==== The data ====

(* ===== verification/EntityDispatch.v ===== *)
(** Entity commands and argument gates ([src/rust/src/kernel/dispatch.rs]):
    the element half ([ElementHalf]) that [apply_entity_command] and
    [dispatch_entity] both drive, the loop of [dispatch_entity], and the gates
    that decode a command's arguments before its identity is resolved. *)
From S2P Require Export Dispatch.

(** A list field of the parent: [get_list], and [get_list_mut] as what it
    reads and writes. *)
Record ListField (T E : Type) := {
  get_list : T → list E;
  get_mut : T → list E;
  set_mut : T → list E → T
}.
Arguments get_list {T E}. Arguments get_mut {T E}. Arguments set_mut {T E}.

(** What the generated closures satisfy: both name the same list. *)
Definition same_list {T E} (l : ListField T E) : Prop :=
  (∀ t, get_mut l t = get_list l t) ∧ (∀ t es, get_list l (set_mut l t es) = es).

Record EntityCommand (T E : Type) := {
  parent_id : str;
  list_of : ListField T E;
  matches : E → bool;
  e_command_name : str;
  e_aggregate_qualified_name : str;
  e_aggregate_name : str;
  parent_identity_reading : str;
  entity_name : str;
  entity_identity_reading : str;
  wants : str;
  e_args : Fielded;
  e_givens : list GivenSpec;
  e_transition : option TransitionCheck;
  e_apply : E → M collector E;
  e_ensures : list EnsuresSpec;
  parent_in_args : bool
}.
Arguments parent_id {T E}. Arguments list_of {T E}. Arguments matches {T E}.
Arguments e_command_name {T E}. Arguments e_aggregate_qualified_name {T E}.
Arguments e_aggregate_name {T E}. Arguments parent_identity_reading {T E}.
Arguments entity_name {T E}. Arguments entity_identity_reading {T E}. Arguments wants {T E}.
Arguments e_args {T E}. Arguments e_givens {T E}. Arguments e_transition {T E}.
Arguments e_apply {T E}. Arguments e_ensures {T E}. Arguments parent_in_args {T E}.

(** The element half's state, carried across the order. *)
Record ElementHalf (T E : Type) := {
  mut_slot : option (ListField T E);
  e_apply_slot : option (E → M collector E);
  position : option nat;
  element : option E;
  parent_before : option T;
  e_old_snapshot : option E
}.
Arguments mut_slot {T E}. Arguments e_apply_slot {T E}. Arguments position {T E}.
Arguments element {T E}. Arguments parent_before {T E}. Arguments e_old_snapshot {T E}.

(** Indexing a list past its end, where the source panics. *)
Definition index_panic : Refusal := Fault "index out of bounds".

Section element_half.
Context `{U : UnicodeTables} `{X : RegexCrate}.
Context {T E : Type} `{RT : Recorded T} `{RE : Recorded E}.

Definition element_half (c : EntityCommand T E) : ElementHalf T E := {|
  mut_slot := Some (list_of c); e_apply_slot := Some (e_apply c); position := None;
  element := None; parent_before := None; e_old_snapshot := None |}.

Definition locate_element (c : EntityCommand T E) (h : ElementHalf T E) (record : T)
  : res (ElementHalf T E) :=
  let elements := get_list (list_of c) record in
  let? p := ok_or (find_index (matches c) elements)
    (NotFound (render_args (NotFoundEntityElementMissingArgs (entity_name c)
       (entity_identity_reading c) (wants c) (e_aggregate_name c) (debug_str (parent_id c))))) in
  let? el := ok_or (elements !! p) index_panic in
  Ok {| mut_slot := mut_slot h; e_apply_slot := e_apply_slot h; position := Some p;
        element := Some el; parent_before := Some record; e_old_snapshot := e_old_snapshot h |}.

(** The [corrects] givens, asked of the parent, raise at once; the others,
    asked of the element, are a stage. *)
Definition element_givens (c : EntityCommand T E) (h : ElementHalf T E) : M collector unit :=
  let! parent := lift (ordered (parent_before h) LOCATED) in
  let! el := lift (ordered (element h) LOCATED) in
  for_each (e_givens c) (λ given,
    match corrects_event given with
    | None => ret tt
    | Some event_name =>
      let! v := lift (interpret (given_expr given) {| args := e_args c; instance := fielded parent |}) in
      if truthy v then ret tt
      else raise (nothing_to_correct (e_command_name c) event_name (e_aggregate_qualified_name c)
                    (parent_id c))
    end) ;;!
  let given_args := if parent_in_args c then WithParent (e_args c) (fielded parent) else e_args c in
  stage (for_each (e_givens c) (λ given,
    match corrects_event given with
    | Some _ => ret tt
    | None =>
      enforce (given_expr given) {| args := given_args; instance := fielded el |}
        (GivenNotMet (e_command_name c ++ " refused — " ++ given_description given))
        (rule_detail (given_description given))
    end)).

(** [record[position] = element]. *)
Definition put_element (l : ListField T E) (record : T) (p : nat) (el : E) : res T :=
  let elements := get_mut l record in
  if decide (p < length elements)%nat then Ok (set_mut l record (<[p := el]> elements)) else Err index_panic.

Definition element_apply (c : EntityCommand T E) (h : ElementHalf T E) (record : T)
  : M collector (ElementHalf T E * T) :=
  let! p := lift (ordered (position h) LOCATED) in
  let! el := lift (ordered (element h) LOCATED) in
  let old := match e_ensures c with [] => None | _ => Some el end in
  let! apply := lift (ordered (e_apply_slot h) ONCE) in
  let! el' := apply el in
  let! l := lift (ordered (mut_slot h) ONCE) in
  let! record' := lift (put_element l record p el') in
  ret ({| mut_slot := None; e_apply_slot := None; position := position h; element := None;
          parent_before := parent_before h; e_old_snapshot := old |}, record').

Definition element_ensures (c : EntityCommand T E) (h : ElementHalf T E) (record : T)
  : M collector unit :=
  match e_old_snapshot h with
  | None => ret tt
  | Some old =>
    let! p := lift (ordered (position h) LOCATED) in
    let ensures_args := if parent_in_args c then WithParent (e_args c) (fielded record) else e_args c in
    let! settled := lift (ok_or (get_list (list_of c) record !! p) index_panic) in
    enforce_ensures (fielded settled) (fielded old) ensures_args (e_ensures c) (e_command_name c)
  end.

(** [ElementHalf::run]: one declared step against the parent in hand. *)
Definition run_element (c : EntityCommand T E) (s : EntityStep) (hr : ElementHalf T E * T)
  : M collector (ElementHalf T E * T) :=
  let (h, record) := hr in
  match s with
  | E_DecodeArguments | E_RefuseUnknownArguments | E_RefuseAbsentArguments | E_NormalizeArgs
  | E_RefuseRoleMismatch | E_ResolveReferences => ret hr
  | E_HydrateParent | E_EnforceInvariants | E_Save | E_Emit => ret hr
  | E_LocateElement => let! h' := lift (locate_element c h record) in ret (h', record)
  | E_EnforceGivens => element_givens c h ;;! ret hr
  | E_AdmissibleTransition =>
    let! el := lift (ordered (element h) LOCATED) in
    lift (admissible_transition (fielded el) (e_transition c) (e_command_name c)) ;;!
    ret hr
  | E_ApplyMutations => element_apply c h record
  | E_AdvanceLifecycle => ret hr
  | E_EnforceEnsures => element_ensures c h record ;;! ret hr
  end.

(** [apply_entity_command]: nothing saved, the parent changed in hand. *)
Definition apply_entity_command (c : EntityCommand T E) (record : T) : M collector T :=
  let! hr := fold_steps (run_element c) EntityStep_ORDER (element_half c, record) in
  ret hr.2.
End element_half.

(** ** An entity command's own dispatch *)
Section dispatch_entity.
Context `{U : UnicodeTables} `{X : RegexCrate}.
Context {R T E : Type} `{RR : Repository R T} `{RT : Recorded T} `{RE : Recorded E}.

Record EntityFrame := {
  half : ElementHalf T E;
  e_seeds_slot : option (list (str * option Value));
  e_hydrated : option T;
  e_events : list Event
}.

Definition entity_step_run (c : EntityCommand T E) (invariants : InvariantSet) (emits : list str)
    (payload : Json) (s : EntityStep) (f : EntityFrame) : M (World R) EntityFrame :=
  match s with
  | E_DecodeArguments | E_RefuseUnknownArguments | E_RefuseAbsentArguments | E_NormalizeArgs
  | E_RefuseRoleMismatch | E_ResolveReferences => ret f
  | E_HydrateParent =>
    let! r := read repo in
    let! record := lift (ok_or (find r (parent_id c))
      (NotFound (render_args (NotFoundRecordMissingArgs (e_aggregate_name c)
         (parent_identity_reading c) (debug_str (parent_id c)))))) in
    ret {| half := half f; e_seeds_slot := e_seeds_slot f; e_hydrated := Some record;
           e_events := e_events f |}
  | E_LocateElement | E_EnforceGivens | E_AdmissibleTransition | E_ApplyMutations
  | E_AdvanceLifecycle | E_EnforceEnsures =>
    let! record := lift (ordered (e_hydrated f) HYDRATED) in
    let! hr := on_collector (run_element c s (half f, record)) in
    ret {| half := hr.1; e_seeds_slot := e_seeds_slot f; e_hydrated := Some hr.2;
           e_events := e_events f |}
  | E_EnforceInvariants =>
    let! record := lift (ordered (e_hydrated f) HYDRATED) in
    on_collector (enforce_invariants (fielded record) (e_aggregate_name c) invariants) ;;!
    ret f
  | E_Save =>
    let! record := lift (ordered (e_hydrated f) HYDRATED) in
    let! seeds := lift (ordered (e_seeds_slot f) ONCE) in
    let record' := seed record seeds in
    persist (parent_id c) record' (e_aggregate_qualified_name c) ;;!
    ret {| half := half f; e_seeds_slot := None; e_hydrated := Some record'; e_events := e_events f |}
  | E_Emit =>
    ret {| half := half f; e_seeds_slot := e_seeds_slot f; e_hydrated := e_hydrated f;
           e_events := emitted emits (e_aggregate_qualified_name c) (parent_id c) payload |}
  end.

(** [dispatch_entity]; its element half always reads the parent. *)
Definition with_parent (c : EntityCommand T E) : EntityCommand T E := {|
  parent_id := parent_id c; list_of := list_of c; matches := matches c;
  e_command_name := e_command_name c; e_aggregate_qualified_name := e_aggregate_qualified_name c;
  e_aggregate_name := e_aggregate_name c; parent_identity_reading := parent_identity_reading c;
  entity_name := entity_name c; entity_identity_reading := entity_identity_reading c;
  wants := wants c; e_args := e_args c; e_givens := e_givens c; e_transition := e_transition c;
  e_apply := e_apply c; e_ensures := e_ensures c; parent_in_args := true |}.

Definition dispatch_entity (c : EntityCommand T E) (invariants : InvariantSet) (emits : list str)
    (payload : Json) (seeds : list (str * option Value)) : M (World R) (T * list Event) :=
  let c := with_parent c in
  let! f := fold_steps (entity_step_run c invariants emits payload) EntityStep_ORDER
    {| half := element_half c; e_seeds_slot := Some seeds; e_hydrated := None; e_events := [] |} in
  let! record := lift (ordered (e_hydrated f) HYDRATED) in
  ret (record, e_events f).
End dispatch_entity.

(** ** Argument gates *)
Record ArgumentGates (A : Type) := {
  decode_arguments : Json → M collector unit;
  refuse_unknown_arguments : Json → M collector unit;
  refuse_absent_arguments : Json → M collector unit;
  normalize_args : Json → M collector A;
  refuse_role_mismatch : M collector unit;
  resolve_references : A → M collector unit
}.
Arguments decode_arguments {A}. Arguments refuse_unknown_arguments {A}.
Arguments refuse_absent_arguments {A}. Arguments normalize_args {A}.
Arguments refuse_role_mismatch {A}. Arguments resolve_references {A}.

Inductive ArgumentGate :=
| G_DecodeArguments | G_RefuseUnknownArguments | G_RefuseAbsentArguments | G_NormalizeArgs
| G_RefuseRoleMismatch | G_ResolveReferences.

Section gates.
Context {A : Type}.

(** [ArgumentGates::run]. *)
Definition run_gate (g : ArgumentGates A) (gate : ArgumentGate) (facts : Json) (a : option A)
  : M collector (option A) :=
  match gate with
  | G_DecodeArguments => decode_arguments g facts ;;! ret a
  | G_RefuseUnknownArguments => refuse_unknown_arguments g facts ;;! ret a
  | G_RefuseAbsentArguments => refuse_absent_arguments g facts ;;! ret a
  | G_NormalizeArgs => let! a' := normalize_args g facts in ret (Some a')
  | G_RefuseRoleMismatch => refuse_role_mismatch g ;;! ret a
  | G_ResolveReferences =>
    let! a' := lift (ordered a NORMALIZED) in
    resolve_references g a' ;;! ret a
  end.

Definition aggregate_gate (s : AggregateStep) : option ArgumentGate :=
  match s with
  | A_DecodeArguments => Some G_DecodeArguments
  | A_RefuseUnknownArguments => Some G_RefuseUnknownArguments
  | A_RefuseAbsentArguments => Some G_RefuseAbsentArguments
  | A_NormalizeArgs => Some G_NormalizeArgs
  | A_RefuseRoleMismatch => Some G_RefuseRoleMismatch
  | A_ResolveReferences => Some G_ResolveReferences
  | _ => None
  end.
Definition entity_gate (s : EntityStep) : option ArgumentGate :=
  match s with
  | E_DecodeArguments => Some G_DecodeArguments
  | E_RefuseUnknownArguments => Some G_RefuseUnknownArguments
  | E_RefuseAbsentArguments => Some G_RefuseAbsentArguments
  | E_NormalizeArgs => Some G_NormalizeArgs
  | E_RefuseRoleMismatch => Some G_RefuseRoleMismatch
  | E_ResolveReferences => Some G_ResolveReferences
  | _ => None
  end.

(** The loop both decoders run: the gates of an order, the stage of unknown
    and absent arguments settled after the latter. *)
Definition decode_step {S : Type} (gate_of : S → option ArgumentGate) (g : ArgumentGates A)
    (facts : Json) (m : nat) (s : S) (a : option A) : M collector (option A) :=
  match gate_of s with
  | None => ret a
  | Some gate =>
    let! a' := run_gate g gate facts a in
    match gate with
    | G_RefuseAbsentArguments => settle m ;;! ret a'
    | _ => ret a'
    end
  end.

Definition decode_aggregate_arguments (facts : Json) (g : ArgumentGates A) : M collector A :=
  let! m := mark in
  let! a := fold_steps (decode_step aggregate_gate g facts m) AggregateStep_ORDER None in
  lift (ordered a NORMALIZED).
Definition decode_entity_arguments (facts : Json) (g : ArgumentGates A) : M collector A :=
  let! m := mark in
  let! a := fold_steps (decode_step entity_gate g facts m) EntityStep_ORDER None in
  lift (ordered a NORMALIZED).
End gates.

====

**Your task**
An exact copy of the lines from the one with "ArgumentGate) (g : ArgumentGates A)" to the final line of the entries is all that the answer should hold.

**Result**
Definition decode_step {S : Type} (gate_of : S → option ArgumentGate) (g : ArgumentGates A)
    (facts : Json) (m : nat) (s : S) (a : option A) : M collector (option A) :=
  match gate_of s with
  | None => ret a
  | Some gate =>
    let! a' := run_gate g gate facts a in
    match gate with
    | G_RefuseAbsentArguments => settle m ;;! ret a'
    | _ => ret a'
    end
  end.

Definition decode_aggregate_arguments (facts : Json) (g : ArgumentGates A) : M collector A :=
  let! m := mark in
  let! a := fold_steps (decode_step aggregate_gate g facts m) AggregateStep_ORDER None in
  lift (ordered a NORMALIZED).
Definition decode_entity_arguments (facts : Json) (g : ArgumentGates A) : M collector A :=
  let! m := mark in
  let! a := fold_steps (decode_step entity_gate g facts m) EntityStep_ORDER None in
  lift (ordered a NORMALIZED).
End gates.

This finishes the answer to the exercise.